Fünfter Artikel. Die Engel sind unvergänglich.
a) Dies scheint nicht. Denn: I. Damascenus sagt: „Der Engel hat Unsterblichkeit nicht auf Grund seiner Natur, sondern auf Grund der Gnade.“ (2. orth. fide c. 3.) II. Plato schreibt im Timäus: „O Götter der Götter, deren wirkende Ursache und Vater ich bin. Meine Werke seid ihr, von Natur aus vergänglich, kraft meines Willens unvergänglich.“ Diese „Götter“ aber nennen wir Engel. III. Gregor der Große (16. mor. 16.) ebenso: „Alle Dinge fallen ins Nichts, wenn die Hand des Allmächtigen sie nicht hält.“ Was aber zu nichts werden kann, ist vergänglich. Auf der anderen Seite sagt Dionysius (4. de div. nom.): „Die geistigen Substanzen haben unvergängliches Leben und sind von allem Vergehen; vom Tode, vom Stoffe und von der Zeugung fern.“
b) Ich antworte, es sei notwendig zu sagen, daß die Engel unvergänglich sind. Der Grund davon ist,dbaß nichts vergeht außer dadurch daß die Form vom Stoffe getrennt wird. Der Engel aber ist eine für sich bestehende Form ohne Stoff. Also kann seine Substanz nicht vergänglich sein. Denn was einem Dinge an und für sich zukommt, das kann nicht von ihm getrennt werden. Was ihm aber zukommt auf Grund von etwas Anderem, das wird von ihm im selben Augenblicke getrennt als dieses Andere getrennt ist. So kann z. B. ein Kreis nie seine Rundheit verlieren, denn er hat sie als Kreis. Erz aber in Kreisform kann die Rundheit verlieren, denn das Erz hat sie nur durch etwas Anderes, kraft der Kreisform nämlich; verschwindet demnach diese, so verschwindet auch das runde Erz. „Sein“ nun kommt an und für sich der Form zu; denn jedes Ding ist thatsächlich, insoweit es eine bestimmende Form in sich hat. Der Stoff jedoch hat Sein nur kraft der Form, also vermittelst von etwas Anderem. Wird also die Form vom Stoffe getrennt, so hört auch das entsprechende Sein auf. In den Engeln aber hat die Form als solche Sein und Für-sich-bestehen; also kann er sein Sein nicht verlieren. Die Stofflosigkeit selbst ist somit der Grund für die Unvergänglichkeit des Engels. Und das äußere Zeichen dieser Unvergänglichkeit kann hergenommen werden von der vernünftigen Thätigkeit. Denn weil jegliches Ding wirkt gemäß dem daß es thatsächliches Sein hat, so zeigt die Thätigkeit oder das Wirken eines Dinges auf die Art und Weise seines Seins. Nun wird die Art der Thätigkeit von deren Gegenstande aus erschlossen. Der Gegenstand des vernünftigen Erkennens aber ist über die Zeit und damit über die Vergänglichkeit erhaben. Er ist das Ewige. Also ist auch jede rein vernünftige Substanz ihrer Natur nach unvergänglich.

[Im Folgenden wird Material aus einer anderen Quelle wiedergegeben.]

#[export] Instance sched_hart : HasHart sched := Lens s_hart
  (fun h s => mkSched h (tasks s) (cpus s) (cpu_table s) (this_cpu s) (uptime_ms s) (cr3_reg s)
                (dead_task_list s) (blocked_task_list s) (dead_lock_ s) (blocked_lock_ s)).
#[export] Instance sched_hart_ok : HasHartOk sched.
Proof. split; by intros; try destruct s. Qed.

Definition dead_lock : lens sched spinlock := Lens dead_lock_
  (fun l s => mkSched (s_hart s) (tasks s) (cpus s) (cpu_table s) (this_cpu s) (uptime_ms s) (cr3_reg s)
                (dead_task_list s) (blocked_task_list s) l (blocked_lock_ s)).
Definition blocked_lock : lens sched spinlock := Lens blocked_lock_
  (fun l s => mkSched (s_hart s) (tasks s) (cpus s) (cpu_table s) (this_cpu s) (uptime_ms s) (cr3_reg s)
                (dead_task_list s) (blocked_task_list s) (dead_lock_ s) l).
#[export] Instance dead_lock_ok : LensOk dead_lock.
Proof. split; by intros; try destruct s. Qed.
#[export] Instance dead_lock_indep : LensIndep dead_lock hart_of.
Proof. by split. Qed.
#[export] Instance blocked_lock_ok : LensOk blocked_lock.
Proof. split; by intros; try destruct s. Qed.
#[export] Instance blocked_lock_indep : LensIndep blocked_lock hart_of.
Proof. by split. Qed.

#[global] Instance task_eq_dec : EqDecision task.
Proof. solve_decision. Defined.
#[global] Instance spinlock_eq_dec : EqDecision spinlock.
Proof. solve_decision. Defined.
#[global] Instance cpu_context_eq_dec : EqDecision cpu_context.
Proof. solve_decision. Defined.

(** ** Access *)

Definition get_task (p : Z) : M sched task :=
  ts <- gets tasks ;; deref (ts !! p).
Definition upd_task (p : Z) (f : task -> task) : M sched unit :=
  t <- get_task p ;;
  modify (fun s => set_tasks (<[p := f t]> (tasks s)) s).

Definition get_ctx (c : Z) : M sched cpu_context :=
  cs <- gets cpus ;; deref (cs !! c).
Definition upd_ctx (c : Z) (f : cpu_context -> cpu_context) : M sched unit :=
  x <- get_ctx c ;;
  modify (fun s => set_cpus (<[c := f x]> (cpus s)) s).

Definition get_cpu : M sched Z := gets this_cpu.
Definition get_uptime_ms : M sched Z := gets uptime_ms.

(** [cpu_table[id]], null above the table's 32 entries *)
Definition get_cpu_by_id (id : Z) : M sched Z :=
  if 32 <=? id then ret NULL else
  tab <- gets cpu_table ;; ret (rd tab id).

(** [&cpu->rq_lock] and [&cpu->sleep_lock] *)
Definition ctx_lock (get : cpu_context -> spinlock) (set : spinlock -> cpu_context -> cpu_context)
  (c : Z) : lens sched spinlock := Lens
  (fun s => match cpus s !! c with Some x => get x | None => spinlock_init end)
  (fun l s => set_cpus (alter (set l) c (cpus s)) s).
Definition rq_lock_at : Z -> lens sched spinlock := ctx_lock rq_lock set_rq_lock.
Definition sleep_lock_at : Z -> lens sched spinlock := ctx_lock sleep_lock set_sleep_lock.

Definition sched_get_current : M sched Z :=
  c <- get_cpu ;; x <- get_ctx c ;; ret (current_task x).

(** [(uint64_t)-1] *)
Definition NO_CPU : Z := 2 ^ 64 - 1.

Definition priority_quanta (p : Z) : Z :=
  if p =? 0 then 10 else if p =? 1 then 5 else if p =? 2 then 2 else 1.

(** ** Runqueues *)

Definition enqueue_task (cpu task : Z) : M sched unit :=
  _ <- get_ctx cpu ;;
  spin_lock (rq_lock_at cpu) ;;;
  upd_task task (fun t => set_priority (base_priority t) t) ;;;
  t <- get_task task ;;
  let p := if PRIORITY_LEVELS <=? priority t then PRIO_NORMAL else priority t in
  upd_ctx cpu (fun x => set_current_quanta (<[p := 0]> (current_quanta x)) x) ;;;
  upd_task task (set_sched_next NULL) ;;;
  x <- get_ctx cpu ;;
  (if negb (rd (rq_tail x) p =? NULL) then
     upd_task (rd (rq_tail x) p) (set_sched_next task)
   else
     upd_ctx cpu (fun x => set_rq_head (<[p := task]> (rq_head x)) x)) ;;;
  upd_ctx cpu (fun x => set_rq_tail (<[p := task]> (rq_tail x)) x) ;;;
  upd_ctx cpu (fun x => set_rq_count (<[p := w32 (rd (rq_count x) p + 1)]> (rq_count x)) x) ;;;
  t <- get_task task ;;
  x <- get_ctx cpu ;;
  when (task_cpu t =? NO_CPU) (upd_task task (set_task_cpu (ctx_id x))) ;;;
  spin_unlock (rq_lock_at cpu).

(** [work_below]: a lower level, idle excluded, has a task *)
Definition work_below (x : cpu_context) (p : Z) : bool :=
  existsb (fun low => negb (rd (rq_head x) low =? NULL)) (seqZ (p + 1) (PRIORITY_LEVELS - 1 - (p + 1))).

(** The loop of [dequeue_task] over the levels [ps] *)
Fixpoint dequeue_levels (ps : list Z) (cpu : Z) : M sched Z :=
  match ps with
  | [] => ret NULL
  | p :: ps =>
      x <- get_ctx cpu ;;
      let reset := upd_ctx cpu (fun x => set_current_quanta (<[p := 0]> (current_quanta x)) x) in
      if rd (rq_head x) p =? NULL then reset ;;; dequeue_levels ps cpu else
      let expired := priority_quanta p <=? rd (current_quanta x) p in
      if expired && work_below x p then reset ;;; dequeue_levels ps cpu else
      when expired reset ;;;
      let t := rd (rq_head x) p in
      tk <- get_task t ;;
      upd_ctx cpu (fun x => set_rq_head (<[p := sched_next tk]> (rq_head x)) x) ;;;
      when (sched_next tk =? NULL)
        (upd_ctx cpu (fun x => set_rq_tail (<[p := NULL]> (rq_tail x)) x)) ;;;
      upd_ctx cpu (fun x => set_rq_count (<[p := w32 (rd (rq_count x) p - 1)]> (rq_count x)) x) ;;;
      upd_ctx cpu (fun x => set_current_quanta
        (<[p := w32 (rd (current_quanta x) p + 1)]> (current_quanta x)) x) ;;;
      ret t
  end.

c) I. Damascenus meint die vollkommene Unsterblichkeit, in welcher jegliche Unveränderlichkeit eingeschlossen ist; auch die, gemäß welcher das Fallen, die Sünde nicht besteht. Denn jede Änderung ist gewissermaßen ein Tod. Eine solche Unsterblichkeit aber haben die Engel erst kraft der Gnade. (Kap. 62, Art. 2 und 8.) II. Plato meint unter seinen Göttern die Himmelskörper, von denen er annahm, sie seien wie die irdischen aus Elementen zusammengesetzt und somit kraft ihrer Natur auflösbar; durch den Willen Gottes erst unauflösbar. III. Es giebt Notwendigkeiten (Kap. 44, Art. 1 ad 2), welche eine Ursache ihrer Notwendigkeit haben. Deshalb widerstreitet es nicht dem Unvergänglichen, dem also, was von sich aus notwendig Sein hat, daß es von einem Anderen wie von seiner Ursache abhängt. Wenn demgemäß gesagt wird, ohne die Hand des Allmächtigen würde alles ins Nichts zurückfallen, so ist damit nicht ausgesprochen, in den Engeln selber, in ihrer Natur sei ein Princip für ihr Vergehen; sondern nur, daß ihr Dasein von Gott abhängt. Deshalb aber heißt nicht etwas vergänglich, weil Gott es vernichten kann, indem Er seine Kraft davon abzieht; sondern vielmehr hat die Aussage, es sei etwas vergänglich, darin ihren Grund, daß im Dinge selber irgend ein Princip der Vergänglichkeit existiert, sei es der Gegensatz in seinen Teilen sei es das Vermögen des Stoffes, immer etwas Anderes sein zu können.